“Lifespan: Why We Age—and Why We Don’t Have To” is a book written by David A. Sinclair, PhD, and Matthew D. LaPlante. It was published in 2019. David Sinclair is a professor of genetics at Harvard Medical School and is known for his research into the biology of aging.

In the book, Sinclair presents his research and theories about aging. He suggests that aging should be treated as a disease, and that modern medicine should be focused on preventing it. He introduces the concept of “informational theory of aging,” positing that aging is due to loss of biological information, but that with scientific advancements, we may be able to slow down or even reverse this process.

Sinclair discusses concepts such as epigenetics, sirtuins, and the role of resveratrol and other molecules in longevity. The book is a combination of scientific research, personal anecdotes, and forward-looking speculation about the potential for advances in genetic engineering, AI, and other technologies to extend human lifespan.

Why We Age

In “Lifespan: Why We Age—and Why We Don’t Have To,” David Sinclair presents the Information Theory of Aging. The theory uses the analogy of a digital information system or a computer’s hardware (DNA) and software (epigenome) to explain aging. Here’s a breakdown of the theory’s key points:

1. DNA as hardware: Our genetic code, stored in our DNA, is like the hardware of a computer. It’s relatively durable and resistant to damage, and even when damage does occur, there are numerous repair mechanisms in place to fix the errors.
2. Epigenome as software: The epigenome, which determines how the information in the DNA is read and used, is akin to a computer’s software. Epigenetic marks control the expression of genes—turning them “on” or “off”—and therefore dictate cellular function.
3. Information loss over time: Just as a computer’s software can degrade or become corrupted over time, leading to glitches and errors, the same can happen with our epigenome. These “epigenetic errors” accumulate over time due to various factors, including exposure to environmental stressors and the normal processes of cellular replication and metabolism. This leads to a loss of cellular identity and function, which Sinclair argues is a primary cause of aging.
4. DNA damage versus epigenetic noise: While traditional theories of aging focus on the accumulation of DNA damage, Sinclair suggests that it’s actually the accumulation of “epigenetic noise” (errors in gene expression) that plays a larger role in driving the aging process. DNA damage is part of it, but primarily because it can cause epigenetic changes.
5. Role of sirtuins and other longevity genes: Sinclair proposes that certain genes, like the sirtuins, play a crucial role in maintaining the stability of our epigenome. These genes are involved in DNA repair and other stress response mechanisms, and they help to resist the accumulation of epigenetic noise. However, as we age and as stressors increase, these maintenance systems can become overwhelmed, leading to increased epigenetic errors and the progression of aging.
6. Reprogramming to restore youth: Sinclair suggests that if we could find a way to “reprogram” our cells—to reset the epigenome to its youthful state—we might be able to slow, halt, or even reverse aging. His research has shown this to be possible in mice.

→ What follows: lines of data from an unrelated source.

(* ===== verification/Trunc.v ===== *)
(** * fs.c: itrunc, and the last iput of a file that no directory names

    [freed V sb lim L V'] says that the blocks [L] of the contents [V] were given back to
    the bitmap and that only the bitmap changed.  itrunc frees the direct blocks, the
    blocks the indirect block lists and the indirect block; the log absorbs the repeated
    writes of a block of the bitmap, so the calls of bfree, up to 141 of them, need room
    for as many blocks as the bitmap has.  The last iput of an inode without links frees
    its blocks and marks the dinode free. *)

From stdpp Require Import base list numbers strings functions gmap sets.
From S2P Require Import Prelude Spinlock Layout Buf Log Block Inode Content Dinode Icache.
Import Ctx.

Open Scope Z_scope.
Local Open Scope kernel_scope.

(** ** The blocks of a file *)

Definition blocks (V : Z -> list Z) (x : inode) : gset Z :=
  list_to_set (slot V x <$> seq 0 nslots) ∖ {[0]}.

Lemma elem_blocks V x b : b ∈ blocks V x <-> b <> 0 /\ exists p, (p < nslots)%nat /\ slot V x p = b.
Proof.
  unfold blocks. rewrite elem_of_difference, elem_of_list_to_set, list_elem_of_fmap, elem_of_singleton. split.
  - intros [(p & -> & Hp) Hb]. split; [done|]. exists p. apply elem_of_seq in Hp. split; [lia|done].
  - intros [Hb (p & Hp & <-)]. split; [|done]. exists p. split; [done|]. apply elem_of_seq. lia.
Qed.

(** The direct blocks before [k], and the entries of the indirect block before [k]. *)
Definition direct (x : inode) (k : nat) : gset Z := list_to_set (take k (i_addrs x)) ∖ {[0]}.
Definition listed (d : list Z) (k : nat) : gset Z := list_to_set ((fun j => get32 d (4 * j)) <$> seq 0 k) ∖ {[0]}.

Lemma direct_0 x : direct x 0 = ∅.
Proof. unfold direct. rewrite take_0. cbn [list_to_set]. set_solver. Qed.
(** A zeroed page for the user. *)
Lemma wp_alloc_zeroed {B} s p l A pgdir T (e : M kst B) (k : Z -> M kst B) (Q : B -> kst -> Prop) :
  vm_ok s (p :: l) A pgdir T ->
  (forall s', vm_grew s A pgdir T s' l ({[p]} ∪ A) T -> page end_ p -> p ∉ A ->
     (forall a, ~ in_page p a -> kmemory s' a = kmemory s a) -> (forall a, in_page p a -> kmemory s' a = 0) -> (forall v, 0 <= v -> ptes (kmemory s') T v = ptes (kmemory s) T v) ->
     wp (k p) Q s') ->
  wp (mem <- kalloc ;; if mem =? 0 then e else set_mem (fun m => snd (memset m mem 0 PGSIZE)) ;; k mem) Q s.
Proof.
  intros V HQ. wp_steps. eapply wp_vm_kalloc; [exact V|]. intros s1 Em Eu Ec Hp HpA V1.
  pose proof (page_range _ _ Hp) as Hr. unfold KERNBASE, PHYSTOP, PGSIZE in Hr.
  set (m' := snd (memset (kmemory s1) p 0 PGSIZE)).
  assert (forall a, m' a = if decide (in_page p a) then 0 else kmemory s a) as Hm'.
  { intros a. unfold m'. rewrite memset_spec by (unfold PGSIZE; lia). rewrite Em. unfold in_page, within, PGSIZE.
    destruct (Z.leb_spec p a), (Z.ltb_spec a (p + 4096)); cbn; case_decide; try lia; done. }
  rewrite (proj2 (Z.eqb_neq p 0)) by lia. unfold set_mem. wp_steps. apply HQ; [|exact Hp|exact HpA| | |].
  - constructor; auto; [|set_solver|].
    + eapply (vm_ok_write _ _ _ _ _ _ p); [exact V1|set_solver|intros ->; apply HpA; apply V|]. intros a Ha. rewrite Hm', decide_False by done. by rewrite Em.
    + split; [exact Eu|]. split; [exact Ec|]. intros q a Hq _ _ Ha. cbn [kmemory]. rewrite Hm'. rewrite decide_False; [done|].
      intros Ha'. destruct (vo_own _ _ _ _ _ V _ Hq) as [Hqp _]. apply HpA. by rewrite <- (pages_disjoint _ _ _ _ Hqp Hp Ha Ha').
  - intros a Ha. cbn. by rewrite Hm', decide_False.
  - intros a Ha. cbn. by rewrite Hm', decide_True.
  - intros v Hv. cbn [kmemory]. eapply ptes_same; [exact V|]. intros t x Ht Hx. rewrite Hm', decide_False; [done|].
    intros Hx'. destruct (vo_tab _ _ _ _ _ V _ _ Ht) as (_ & HtA & _). destruct (vo_own _ _ _ _ _ V _ HtA) as [Htp _].
    apply HpA. by rewrite <- (pages_disjoint _ _ _ _ Htp Hp Hx Hx').
Qed.
End Ok.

The book also contains a number of suggestions for lifestyle changes and interventions that, according to SInclair’s research, could potentially promote longevity and healthspan. Here are some key points:

1. Dietary adjustments:
   • Intermittent fasting and reduced calorie intake: These practices are thought to activate certain cellular pathways, including those involving sirtuins, that promote cellular repair and resilience. Autophagy, a process where the body recycles damaged cellular components, is also upregulated during periods of fasting or caloric restriction.
   • High-fiber diet: A fiber-rich diet supports a healthy gut microbiome. The gut microbiome is increasingly recognized for its role in overall health, including inflammation, immunity, and metabolic processes that could impact aging.
2. Exercise: Regular physical activity is known to have numerous health benefits, including improved cardiovascular health, better metabolic function, and enhanced cognitive health. At the cellular level, exercise stimulates various stress response pathways that can lead to increased resilience and repair mechanisms.
3. Cold exposure: Exposure to cold is thought to stimulate certain metabolic pathways, such as those involving brown fat, a type of fat that burns energy to produce heat. This may lead to better metabolic health and resilience.
4. Molecules for longevity:
   • Resveratrol: This molecule is believed to activate sirtuins, a family of proteins that play a role in cellular health and longevity. Sirtuins are involved in DNA repair, inflammation reduction, and metabolic regulation, among other processes.
   • NAD+ boosters: NAD+ is a molecule crucial for energy metabolism and the function of sirtuins. Levels of NAD+ decline with age, and boosting its levels with precursors like NMN or NR is suggested to help counteract this decline and potentially promote better cellular function and longevity.
5. Stressors: The concept of hormesis suggests that exposure to mild stressors can activate the body’s defense mechanisms, leading to increased resilience. This can include improved cellular repair mechanisms and better adaptation to future stress.
6. Regular check-ups: Early detection and management of health issues can lead to better outcomes and potentially prevent disease progression that could impact lifespan and health span.